The Fifth Circuit also found support for its holding in the legislative history. Section 1014, as mentioned earlier, represents a consolidation of 13 other sections with similar provisions, which occurred in 1948. The court observed that most of these sections involved federal agencies making loans for farming or home construction, but two did not: those protecting Federal Reserve banks and the Reconstruction Finance Corporation. Id. at 1219. From 1949 through 1970, other entities were added, the most notable being the Federal Deposit Insurance Corporation, FDIC-insured banks, the Federal Savings and Loan Insurance Corporation, FSLIC-insured institutions, members of the Home Loan Bank System, and the Administrator for the National Credit Union Administration.
The court noted that
"[t]hus, by 1970 the codified section was not devoted exclusively to criminal coverage for false applications in the farming and home construction field....

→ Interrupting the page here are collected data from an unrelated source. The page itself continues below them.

(** The attempt for [file] up to the receipt, when every step before it
    succeeds: what [pin_one] then does is decided by the receipt and by the
    callback. *)
Lemma pin_one_sent ledger depth now i file s
    cost nonce price gwei chain tx_cost raw tx_hash :
  calculatePinCost_call ledger = Ok cost ->
  eth_get_transaction_count ledger = Ok nonce ->
  resolved_gas_price config self ledger depth = Ok price ->
  from_wei_float price Gwei = Ok gwei ->
  eth_chain_id ledger = Ok chain ->
  pinFile_build_transaction ledger = Ok tt ->
  from_wei_float (cost + gas_limit_of config ledger * price) Ether = Ok tx_cost ->
  sign_transaction
    (transaction_for self file cost (gas_limit_of config ledger) price nonce chain)
    (signing_key self) = Ok raw ->
  eth_send_raw_transaction ledger = Ok tx_hash ->
  exists logs s1,
    st_registry s1 = st_registry s /\ st_callbacks s1 = st_callbacks s /\
    successful s1 = successful s /\ failed s1 = failed s /\
    st_built s1
    = st_built s
      ++ [transaction_for self file cost (gas_limit_of config ledger) price nonce chain] /\
    st_sent s1 = st_sent s ++ [raw] /\
    st_log s1 = st_log s ++ logs /\
    pin_one config self ledger depth now i file s
    = catch
        (receipt <~ lift (eth_wait_for_transaction_receipt ledger) ;;
         if status receipt =? 1 then
           let actual_gas_used := gasUsed receipt in
           actual_gas_cost <~ lift (from_wei_float (actual_gas_used * price) Ether) ;;
           log Success (MsgPinned actual_gas_used actual_gas_cost) ;;;
           incr_successful ;;;
           match file_registry_callback self with
           | Some cb =>
               call_registry_callback cb (file_id file)
                 (make_pin_info tx_hash now (duration_var self) (network_var self)
                    actual_gas_used gwei)
           | None => ret tt
           end
         else
           log Error (MsgTransactionFailed (original_name file)) ;;;
           incr_failed)
        (fun e =>
           let error_msg := str_exn e in
           log Error (MsgFailedToPin (original_name file) error_msg) ;;;
           log_hint error_msg ;;;
           incr_failed)
        s1.
Proof.
  intros Ecost Enonce Eprice Egwei Echain Ebuild Etxcost Esign Esend.
  destruct (get_manual_gas_price_frame config self ledger depth) as (glogs & Hgq & Hg).
  destruct (estimate_gas_limit_spec config ledger) as (eline & Heq & He).
  unfold pin_one, pin_attempt, catch.
  unfold mbind at 1. unfold log at 1. cbn beta iota.
  unfold mbind at 1. unfold lift at 1. rewrite Ecost. cbn beta iota.
  unfold mbind at 1. unfold lift at 1. rewrite Enonce. cbn beta iota.
  unfold mbind at 1. rewrite Hg, Eprice. cbn beta iota.
  unfold mbind at 1. unfold lift at 1. rewrite Egwei. cbn beta iota.
  unfold mbind at 1. unfold log at 1. cbn beta iota.
  unfold mbind at 1. rewrite He. cbn beta iota.
  unfold mbind at 1. unfold lift at 1. rewrite Echain. cbn beta iota.
  unfold mbind at 1. unfold lift at 1. rewrite Ebuild. cbn beta iota.
  unfold mbind at 1. unfold record_built at 1. cbn beta iota.
  unfold mbind at 1. unfold lift at 1. rewrite Etxcost. cbn beta iota.
  unfold mbind at 1. unfold log at 1. cbn beta iota.
  unfold mbind at 1. cbn beta iota.
  unfold mbind at 1. unfold lift at 1.
  fold (signing_key self).
  fold (transaction_for self file cost (gas_limit_of config ledger) price nonce chain).
  rewrite Esign. cbn beta iota.
  unfold mbind at 1. unfold record_sent at 1. cbn beta iota.
  unfold mbind at 1. unfold lift at 1. rewrite Esend. cbn beta iota.
  unfold mbind at 1. unfold log at 1. cbn beta iota. unfold ret at 1. cbn beta iota.
  unfold mbind at 1. unfold log at 1. cbn beta iota.
  do 2 eexists.
  split; [|split; [|split; [|split; [|split; [|split; [|split]]]]]].
  8: reflexivity.
  all: simpl; rewrite <- ?app_assoc; reflexivity.
Qed.
(** * x-tracker: the inactive-account cleaner

    A shallow embedding of the scoring / ranking / unfollow pipeline of
    [scripts/archive/cleaner_database.py], [inactive_account_cleaner.py] and
    [whitelist_manager.py], and the properties of it that were checked.

    Conventions.
    - A Python [dict] whose keys may be missing and whose values may be
      [None] is a [gmap string pyval]; [d.get(k)] is [d !! k].
    - An SQLite table is the list of its rows in rowid order; a nullable
      column is an [option].  INTEGER and BOOLEAN columns hold [Z], TEXT
      columns hold [string].  The three REAL columns are never written by the
      code and therefore only ever hold NULL.
    - The sqlite3 connection is a pair of databases: what the connection sees
      and what has been committed.
    - The HTTP gateway is an oracle indexed by the position in the batch and
      the user id; [None] stands for an exception raised by [requests].
    - Every reading of the clock returns the same timestamp [now]; the
      distance in days of an ISO date from the clock is the function
      [days_since] ([None] when parsing or subtracting raises). *)

From Stdlib Require Import ZArith String Ascii DecimalString.
From stdpp Require Import base option list gmap strings sorting.

Local Open Scope string_scope.
Local Open Scope Z_scope.

(** ** Python values and exceptions *)

Inductive pyval : Type :=
  | PyNone
  | PyBool (b : bool)
  | PyInt (z : Z)
  | PyStr (s : string).

Inductive pyexc : Type := TypeError | KeyError | ValueError.

Inductive pyresult (A : Type) : Type :=
  | Ok (a : A)
  | Raise (e : pyexc).
Arguments Ok {A} a.
Arguments Raise {A} e.

#[global] Instance pyresult_ret : MRet pyresult := fun _ a => Ok a.
#[global] Instance pyresult_bind : MBind pyresult := fun _ _ f m =>
  match m with
  | Ok a => f a
  | Raise e => Raise e
  end.

(** [bool(v)] *)
Definition truthy (v : pyval) : bool :=
  match v with
  | PyNone => false
  | PyBool b => b
  | PyInt z => negb (z =? 0)
  | PyStr s => negb (String.eqb s "")
  end.

(** [d.get(k)]: a missing key reads as [None]. *)
Definition py_get (d : gmap string pyval) (k : string) : pyval :=
  default PyNone (d !! k).

(** [d.get(k, dflt)]: the default only replaces a missing key, a key that is
    present with value [None] reads as [None]. *)
Definition py_get_default (d : gmap string pyval) (k : string) (dflt : pyval)
  : pyval :=
  default dflt (d !! k).

(** [v > n] and [v < n] for an integer literal [n]: Python 3 orders [int]
    and [bool] (a subtype of [int]) and raises [TypeError] on [None] and on
    [str]. *)
Definition py_gt (v : pyval) (n : Z) : pyresult bool :=
  match v with
  | PyInt z => Ok (n <? z)
  | PyBool b => Ok (n <? Z.b2z b)
  | PyNone | PyStr _ => Raise TypeError
  end.

Definition py_lt (v : pyval) (n : Z) : pyresult bool :=
  match v with
  | PyInt z => Ok (z <? n)
  | PyBool b => Ok (Z.b2z b <? n)
  | PyNone | PyStr _ => Raise TypeError
  end.

(** The values Python can order against an integer. *)
Definition comparable (v : pyval) : bool :=
  match v with
  | PyInt _ | PyBool _ => true
  | PyNone | PyStr _ => false
  end.

Definition str_of_Z (z : Z) : string := NilZero.string_of_int (Z.to_int z).

(** [str(v)] *)
Definition py_str (v : pyval) : string :=
  match v with
  | PyNone => "None"
  | PyBool true => "True"
  | PyBool false => "False"
  | PyInt z => str_of_Z z
  | PyStr s => s
  end.

(** [needle in hay] on strings *)
Fixpoint str_contains (needle hay : string) : bool :=
  String.prefix needle hay ||
  match hay with
  | EmptyString => false
  | String _ rest => str_contains needle rest
  end.

(** ** Score engine: [CleanerDatabase._calculate_unfollow_score] *)

(** The whitelist escape value returned by the score function and written by
    [add_to_whitelist]. *)
Definition SENTINEL_NEVER : Z := -1000.

(** Lines 273-281: the if/elif chain on [days_inactive]. *)
Definition inactivity_weight (days_inactive : pyval) : pyresult Z :=
  c ← py_gt days_inactive 730;
  if c : bool then Ok 100 else
  c ← py_gt days_inactive 365;
  if c : bool then Ok 80 else
  c ← py_gt days_inactive 180;
  if c : bool then Ok 50 else
  c ← py_gt days_inactive 90;
  if c : bool then Ok 20 else Ok 0.

(** Lines 284-294: the if/elif chain on [follower_count], in source order:
    the test [> 100000] comes before the test [> 1000000]. *)
Definition follower_weight (follower_count : pyval) : pyresult Z :=
  c ← py_lt follower_count 50;
  if c : bool then Ok 30 else
  c ← py_lt follower_count 500;
  if c : bool then Ok 15 else
  c ← py_lt follower_count 5000;
  if c : bool then Ok 5 else
  c ← py_gt follower_count 100000;
  if c : bool then Ok (-20) else
  c ← py_gt follower_count 1000000;
  if c : bool then Ok (-50) else Ok 0.

(** Lines 297-301 *)
Definition quality_weight (account : gmap string pyval) : Z :=
  (if truthy (py_get account "verified") then -40 else 0) +
  (if truthy (py_get account "protected") then 10 else 0).

(** Lines 304-305 *)
Definition profile_weight (account : gmap string pyval) : Z :=
  if negb (truthy (py_get account "profile_image_url")) ||
     str_contains "default_profile"
       (py_str (py_get_default account "profile_image_url" (PyStr "")))
  then 15 else 0.

(** Lines 308-312 *)
Definition tweet_weight (tweet_count : pyval) : pyresult Z :=
  c ← py_lt tweet_count 10;
  if c : bool then Ok 25 else
  c ← py_lt tweet_count 100;
  if c : bool then Ok 10 else Ok 0.

Definition _calculate_unfollow_score (account : gmap string pyval)
  : pyresult Z :=
  if truthy (py_get account "is_whitelisted") then Ok SENTINEL_NEVER else
  d ← inactivity_weight (py_get_default account "days_inactive" (PyInt 0));
  f ← follower_weight (py_get_default account "follower_count" (PyInt 0));
  t ← tweet_weight (py_get_default account "tweet_count" (PyInt 0));
  Ok (Z.max 0 (0 + d + f + quality_weight account + profile_weight account + t)).
(** * Transit-IP registry of the app connector (package appc) and the
      closed-pipe error classifiers (packages neterror and localapi)

    A shallow embedding of [Conn25] with its two operations
    [HandleConnectorTransitIPRequest] and [transitIPTarget], and of the
    three [IsClosedPipeError] variants, followed by the properties of the
    specification that were checked against them. *)

From stdpp Require Import base option list strings numbers countable gmap.

Open Scope Z_scope.

Set Warnings "-clear-no-such-hyp,-register-all".

(** ** Addresses and peers *)

(** [netip.Addr] is a comparable struct: a 128-bit value kept as two 64-bit
    halves and a zone handle.  The zero handle marks the zero [Addr]
    ([netip.Addr{}], neither IPv4 nor IPv6); [z4] marks IPv4, [z6noz] IPv6
    without a zone, any other handle an IPv6 address with that zone. *)
Inductive AddrZone : Type :=
  | z0
  | z4
  | z6noz
  | z6zone (name : string).

Record Addr : Type := mkAddr {
  addr_hi : N;
  addr_lo : N;
  addr_z : AddrZone
}.

(** [netip.Addr{}], the zero value that a Go map lookup yields for a
    missing key. *)
Definition zeroAddr : Addr := mkAddr 0 0 z0.

(** [netip.AddrFrom4]: the four bytes sit in the low 32 bits under the
    [0xffff] marker of an IPv4-mapped address. *)
Definition AddrFrom4 (a b c d : N) : Addr :=
  mkAddr 0 (0xffff00000000 + (a * 16777216 + b * 65536 + c * 256 + d))%N z4.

This development leads us to the inference, contrary to the court's conclusions in Edwards, that the intent of Congress was to incorporate in one codal section all of the business transactions of any of the specified agencies. The statute therefore proscribes not only fraudulent statements given in connection with farm or construction loan [sic] but 'all undertaking[s] which might subject the FDIC insured bank to risk to loss.' United States v. Stoddart, 10 Cir. 1978, 574 F.2d 1050, 1053."
The Third Circuit has not yet considered the question before us. We therefore may look to cases from other jurisdictions for guidance.
The logic of the Fifth Circuit's analysis of § 1014 in Payne is certainly persuasive, but we cannot ignore § 1014's bare language, which is ambiguous with respect to the cashing of checks. Criminal statutes are to be strictly construed, and ambiguities resolved in the defendant's favor. United States v. Ortega, 517 F.2d 1006, 1009 (3d Cir. 1975). We agree with the Edwards court that if Congress had intended to protect the institutions enumerated in § 1014 from check-kiting schemes, it would have done so explicitly.
Of course, the rule that ambiguity should be resolved in favor of lenity is not to be used in complete disregard of the purpose of the legislature. Scarborough v. United States, 431 U.S. 563, 577 (1977). But the legislative history of § 1014 of scant, and we find nothing in it indicating that § 1014 was meant to include check-kiting in its prohibition. For example, the conference report accompanying the legislation which added FDIC-insured institutions and credit unions insured by the National Credit Union Share Insurance Fund to § 1014's protection states:
"The House bill contained a provision not in the senate amendment providing criminal penalties for making false statements or reports in connection with loans or other similar transactions involving an insured savings and loan association. The conference substitute contains the House provision with an amendment applying the same penalties to financial institutions insured by the Federal Deposit Insurance Corporation and credit unions insured by the National Credit Union Share Insurance Fund."
Conf. Rep. No. 91-1784, 91st Cong., 2d Sess., reprinted in  U.S. Code Cong. & Ad. News 5582, 5683-84 (emphasis added).
Similarly the legislative history of the 1964 amendment of § 1014, adding federal credit unions, states that the amendment
"would make it an offense under the United States Criminal Code for anyone knowingly to make a false statement or report or willfully overvalue any land, property, or security to influence the action of a Federal credit union in connection with any application, loan, or the like."
S. Rep. No. 1078, 88th Cong., 2d Sess., reprinted in  U.S. Code Cong. & Ad. News 2519, 2520 (emphasis added).
The strongest evidence that § 1014 does not cover transactions outside of the borrowing and lending context appears at id. at 2522:
"Section 1014 is designed primarily to apply to borrowers from Federal agencies or federally chartered organizations. It is not, however, limited by its terms to borrowers and would seem also to apply to others, including for example, officers and employees of the agencies and institutions named."
We conclude from the above that there is no expressed Congressional intent to include check-kiting as criminal activity under § 1014. As we said, the Payne court's reasoning is persuasive. But we believe that when the Government's interpretation of a criminal statute is not readily ascertainable from a reading of the statute, it is the better course not to broaden its application beyond that which its context signifies.
We therefore grant the defendant's motion to dismiss the indictment.
An order follows.
AND NOW, January 9th, 1981, the Motion to Dismiss the Indictment is granted.